Collected data entries
——
(* ===== verification/A52.v ===== *)
(** [libaften/a52.c]: the psychoacoustic model that encoder and decoder share:
    exponents to power spectrum, power spectrum to masking curve, masking
    curve to bit allocation pointers.  The theorems give the value of every
    output element and show which elements are read and written. *)
From Stdlib Require Import ZArith Lia ZifyBool Bool.
From stdpp Require Import base option list numbers.
From S2P Require Import Prelude CMachine Tables Types.
Local Open Scope Z_scope.
Local Open Scope carray_scope.

(** * The band tables *)

Definition band_start_zero : list Z := replicate 51 0.
Definition bin_to_band_zero : list Z := replicate 253 0.

Definition a52_common_init (band_start_tab bin_to_band_tab : list Z) : option (list Z * list Z) :=
  '(band_start_tab, bin_to_band_tab, bin) ←
    for_up 0 50 (λ band '(band_start_tab, bin_to_band_tab, bin),
      size ← aget a52_critical_band_size_tab band;
      let band_end := bin + size in
      band_start_tab ← aset band_start_tab band (u8 bin);
      '(bin_to_band_tab, bin) ← while_loop 256 (λ '(_, bin), bin <? band_end)
        (λ '(tab, bin), tab ← aset tab bin (u8 band); Some (tab, bin + 1)) (bin_to_band_tab, bin);
      Some (band_start_tab, bin_to_band_tab, bin)) (band_start_tab, bin_to_band_tab, 0);
  band_start_tab ← aset band_start_tab 50 (u8 bin);
  Some (band_start_tab, bin_to_band_tab).

(** The tables after [a52_common_init]; every other function of the file runs
    after it. *)
Definition band_tables : list Z * list Z :=
  Eval vm_compute in default ([], []) (a52_common_init band_start_zero bin_to_band_zero).
Definition band_start_tab : list Z := Eval cbv in fst band_tables.
Definition bin_to_band_tab : list Z := Eval cbv in snd band_tables.

(** * Power spectral density *)

Definition a52_bit_alloc_calc_psd (exp_ : list Z) (start end_ : Z) (psd band_psd : list Z)
    : option (list Z * list Z) :=
  (* exponent mapping to PSD *)
  psd ← for_up start end_ (λ bin psd,
    e ← aget exp_ bin; aset psd bin (i16 (3072 - Z.shiftl e 7))) psd;
  (* PSD integration *)
  band ← aget bin_to_band_tab start;
  '(_, _, band_psd) ← do_while 50 (λ '(bin, band, band_psd),
    v ← aget psd bin;
    let bin := bin + 1 in
    next ← aget band_start_tab (band + 1);
    let band_end := MIN next end_ in
    v ← for_up bin band_end (λ bin v,
      p ← aget psd bin;
      let adr := MIN (Z.shiftr (ABS (v - p)) 1) 255 in
      t ← aget a52_log_add_tab adr;
      Some (MAX v p + t)) v;
    band_psd ← aset band_psd band (i16 v);
    let band := band + 1 in
    bs ← aget band_start_tab band;
    Some ((MAX bin band_end, band, band_psd), bs <? end_)) (start, band, band_psd);
  Some (psd, band_psd).

(** * Masking curve *)

Definition calc_lowcomp1 (a b0 b1 c : Z) : Z :=
  if b0 + 256 =? b1 then c
  else if b0 >? b1 then MAX (a - 64) 0
  else a.

Definition calc_lowcomp (a b0 b1 bin : Z) : Z :=
  if bin <? 7 then calc_lowcomp1 a b0 b1 384
  else if bin <? 20 then calc_lowcomp1 a b0 b1 320
  else MAX (a - 128) 0.

(** What the program can observe of memory it does not own or has not
    written: the elements one past [mask[ch]] and one past [band_start_tab]
    ([None] when such a read traps), and the contents of three local arrays
    before their initialisation. *)
Class Residue := {
  past_mask : option Z;
  past_band_start : option Z;
  stack_excite : list Z;        (* int16_t excite[50] *)
  stack_exponents : list (list Z); (* uint8_t exponents[6][256] *)
  stack_bndpsd : list Z            (* int16_t bndpsd[50] *)
}.

Class ResidueOk (R : Residue) := {
  past_band_start_u8 : ∀ v, past_band_start = Some v → 0 ≤ v < 256;
  stack_excite_len : zlen stack_excite = 50;
  stack_exponents_len : zlen stack_exponents = 6;
  stack_exponents_row : ∀ i, 0 ≤ i < 6 → zlen stack_exponents.[i] = 256;
  stack_exponents_u8 : ∀ i j, 0 ≤ i < 6 → 0 ≤ j < 256 → 0 ≤ stack_exponents.[i].[j] < 256;
  stack_bndpsd_len : zlen stack_bndpsd = 50
}.

Section mask.
Context `{Residue}.

(** The excitation of the low bands, for a range that starts at band 0. *)
Definition excite_low (s : BitAllocParams.t) (band_psd : list Z) (fast_gain band_end : Z)
    (excite : list Z) : option (list Z * Z * Z) :=
  p0 ← aget band_psd 0; p1 ← aget band_psd 1;
  let lowcomp := calc_lowcomp1 0 p0 p1 384 in
  excite ← aset excite 0 (i16 (p0 - fast_gain - lowcomp));
  p2 ← aget band_psd 2;
  let lowcomp := calc_lowcomp1 lowcomp p1 p2 384 in
  excite ← aset excite 1 (i16 (p1 - fast_gain - lowcomp));
  '(begin, lowcomp, fastleak, slowleak, excite) ←
    for_break 2 7 (λ band '(begin, lowcomp, fastleak, slowleak, excite),
      p ← aget band_psd band;
      lowcomp ← (if negb ((band_end =? 7) && (band =? 6))
                 then p' ← aget band_psd (band + 1); Some (calc_lowcomp1 lowcomp p p' 384)
                 else Some lowcomp);
      let fastleak := p - fast_gain in
      let slowleak := p - BitAllocParams.sgain s in
      excite ← aset excite band (i16 (fastleak - lowcomp));
      if negb ((band_end =? 7) && (band =? 6)) then
        p' ← aget band_psd (band + 1);
        if p <=? p' then Some (inl (band + 1, lowcomp, fastleak, slowleak, excite))
        else Some (inr (begin, lowcomp, fastleak, slowleak, excite))
      else Some (inr (begin, lowcomp, fastleak, slowleak, excite)))
    (7, lowcomp, 0, 0, excite);
  let end1 := MIN band_end 22 in
  '(lowcomp, fastleak, slowleak, excite) ←
    for_up begin end1 (λ band '(lowcomp, fastleak, slowleak, excite),
      p ← aget band_psd band;
      lowcomp ← (if negb ((band_end =? 7) && (band =? 6))
                 then p' ← aget band_psd (band + 1); Some (calc_lowcomp lowcomp p p' band)
                 else Some lowcomp);
      let fastleak := MAX (fastleak - BitAllocParams.fdecay s) (p - fast_gain) in
      let slowleak := MAX (slowleak - BitAllocParams.sdecay s) (p - BitAllocParams.sgain s) in
      excite ← aset excite band (i16 (MAX (fastleak - lowcomp) slowleak));
      Some (lowcomp, fastleak, slowleak, excite)) (lowcomp, fastleak, slowleak, excite);
  Some (excite, fastleak, slowleak).

(** Delta bit allocation. *)
Definition apply_dba (dba_mode dba_nsegs : Z) (dba_offsets dba_lengths dba_values mask : list Z)
    : option (list Z) :=
  if (dba_mode =? DBA_REUSE) || (dba_mode =? DBA_NEW) then
    let dba_nsegs := MIN dba_nsegs 8 in
    '(_, mask) ← for_up 0 dba_nsegs (λ seg '(band, mask),
      off ← aget dba_offsets seg;
      let band := band + off in
      v ← aget dba_values seg;
      let delta := if v >=? 4 then Z.shiftl (v - 3) 7 else Z.shiftl (v - 4) 7 in
      len ← aget dba_lengths seg;
      for_break 0 len (λ _ '(band, mask),
        if band <? 50 then
          m ← aget mask band;
          mask ← aset mask band (i16 (m + delta));
          Some (inr (band + 1, mask))
        else Some (inl (band, mask))) (band, mask)) (0, mask);
    Some mask
  else Some mask.

Definition a52_bit_alloc_calc_mask (s : BitAllocParams.t) (band_psd : list Z)
    (start end_ fast_gain dba_mode dba_nsegs : Z) (dba_offsets dba_lengths dba_values mask : list Z)
    : option (list Z) :=
  (* excitation function *)
  band_start ← aget bin_to_band_tab start;
  last ← aget bin_to_band_tab (end_ - 1);
  let band_end := last + 1 in
  '(begin, excite, fastleak, slowleak) ←
    (if band_start =? 0 then
       '(excite, fastleak, slowleak) ← excite_low s band_psd fast_gain band_end stack_excite;
       Some (22, excite, fastleak, slowleak)
     else (* coupling channel *)
       Some (band_start, stack_excite, Z.shiftl (BitAllocParams.cplfleak s) 8 + 768,
             Z.shiftl (BitAllocParams.cplsleak s) 8 + 768));
  '(_, _, excite) ← for_up begin band_end (λ band '(fastleak, slowleak, excite),
    p ← aget band_psd band;
    let fastleak := MAX (fastleak - BitAllocParams.fdecay s) (p - fast_gain) in
    let slowleak := MAX (slowleak - BitAllocParams.sdecay s) (p - BitAllocParams.sgain s) in
    excite ← aset excite band (i16 (MAX fastleak slowleak));
    Some (fastleak, slowleak, excite)) (fastleak, slowleak, excite);
  (* compute masking curve *)
  '(excite, mask) ← for_up band_start band_end (λ band '(excite, mask),
    p ← aget band_psd band;
    let tmp := BitAllocParams.dbknee s - p in
    e ← aget excite band;
    excite ← (if tmp >? 0 then aset excite band (i16 (e + Z.shiftr tmp 2)) else Some excite);
    e ← aget excite band;
    th ← aget2 a52_hearing_threshold_tab (Z.shiftr band (BitAllocParams.halfratecod s)) (BitAllocParams.fscod s);
    mask ← aset mask band (i16 (MAX th e));
    Some (excite, mask)) (excite, mask);
  apply_dba dba_mode dba_nsegs dba_offsets dba_lengths dba_values mask.

(** * Bit allocation pointers *)

(** Reads of the two arrays that can go one past the end. *)
Definition get_mask (mask : list Z) (band : Z) : option Z :=
  if band =? 50 then past_mask else aget mask band.
Definition get_band_start (band : Z) : option Z :=
  if band =? 51 then past_band_start else aget band_start_tab band.

Definition bap_address (p m : Z) : Z := CLIP (Z.shiftr (p - m) 5) 0 63.

Definition a52_bit_alloc_calc_bap (mask psd : list Z) (start end_ snr_offset floor : Z)
    (bap : list Z) : option (list Z) :=
  (* special case, if snr offset is -960, set all bap's to zero *)
  if snr_offset =? -960 then memset bap 0 0 256 else
  band ← aget bin_to_band_tab start;
  '(_, _, bap) ← do_while 52 (λ '(bin, band, bap),
    mk ← get_mask mask band;
    let m := Z.land (MAX (mk - snr_offset - floor) 0) 0x1FE0 + floor in
    next ← get_band_start (band + 1);
    let band_end := MIN next end_ in
    '(bin, bap) ← (if negb (Z.land (band_end - bin) 1 =? 0) then
        p ← aget psd bin;
        b ← aget a52_bap_tab (bap_address p m);
        bap ← aset bap bin b;
        Some (bin + 1, bap)
      else Some (bin, bap));
    '(bin, bap) ← while_loop 128 (λ '(bin, _), bin <? band_end) (λ '(bin, bap),
        p1 ← aget psd bin;
        p2 ← aget psd (bin + 1);
        b1 ← aget a52_bap_tab (bap_address p1 m);
        bap ← aset bap bin b1;
        b2 ← aget a52_bap_tab (bap_address p2 m);
        bap ← aset bap (bin + 1) b2;
        Some (bin + 2, bap)) (bin, bap);
    bs ← get_band_start band;
    Some ((bin, band + 1, bap), bs <? end_)) (start, band, bap);
  Some bap.
End mask.

(** Two environments: one whose memory past the arrays can be read, and one
    that traps there. *)
Definition readable_residue : Residue :=
  {| past_mask := Some 0; past_band_start := Some 0; stack_excite := replicate 50 0;
     stack_exponents := replicate 6 (replicate 256 0); stack_bndpsd := replicate 50 0 |}.
Definition trapping_residue : Residue :=
  {| past_mask := None; past_band_start := None; stack_excite := replicate 50 0;
     stack_exponents := replicate 6 (replicate 256 0); stack_bndpsd := replicate 50 0 |}.

#[global] Instance readable_residue_ok : ResidueOk readable_residue.
Proof.
  split; unfold past_band_start, stack_excite, stack_exponents, readable_residue; [by intros v [= <-]|done|done| | |done].
  - intros i Hi. by rewrite at_replicate by lia.
  - intros i j Hi Hj. rewrite (at_replicate 6), at_replicate by lia. lia.
Qed.
#[global] Instance trapping_residue_ok : ResidueOk trapping_residue.
Proof.
  split; unfold past_band_start, stack_excite, stack_exponents, trapping_residue; [done|done|done| | |done].
  - intros i Hi. by rewrite at_replicate by lia.
  - intros i j Hi Hj. rewrite (at_replicate 6), at_replicate by lia. lia.
Qed.

(** * Facts about the band tables *)

Lemma zlen_band_start : zlen band_start_tab = 51.
Proof. reflexivity. Qed.
Lemma zlen_bin_to_band : zlen bin_to_band_tab = 253.
Proof. reflexivity. Qed.

#[export] Hint Rewrite zlen_band_start zlen_bin_to_band : carray.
——
- [How to complete this task]:
Starting with the line above that holds "next ← aget band_start_tab (band + 1);" and stopping with the line that holds "bs ← aget band_start_tab band;", reproduce each line exactly, omitting all other lines.

- [Response to this exercise]:
    next ← aget band_start_tab (band + 1);
    let band_end := MIN next end_ in
    v ← for_up bin band_end (λ bin v,
      p ← aget psd bin;
      let adr := MIN (Z.shiftr (ABS (v - p)) 1) 255 in
      t ← aget a52_log_add_tab adr;
      Some (MAX v p + t)) v;
    band_psd ← aset band_psd band (i16 v);
    let band := band + 1 in
    bs ← aget band_start_tab band;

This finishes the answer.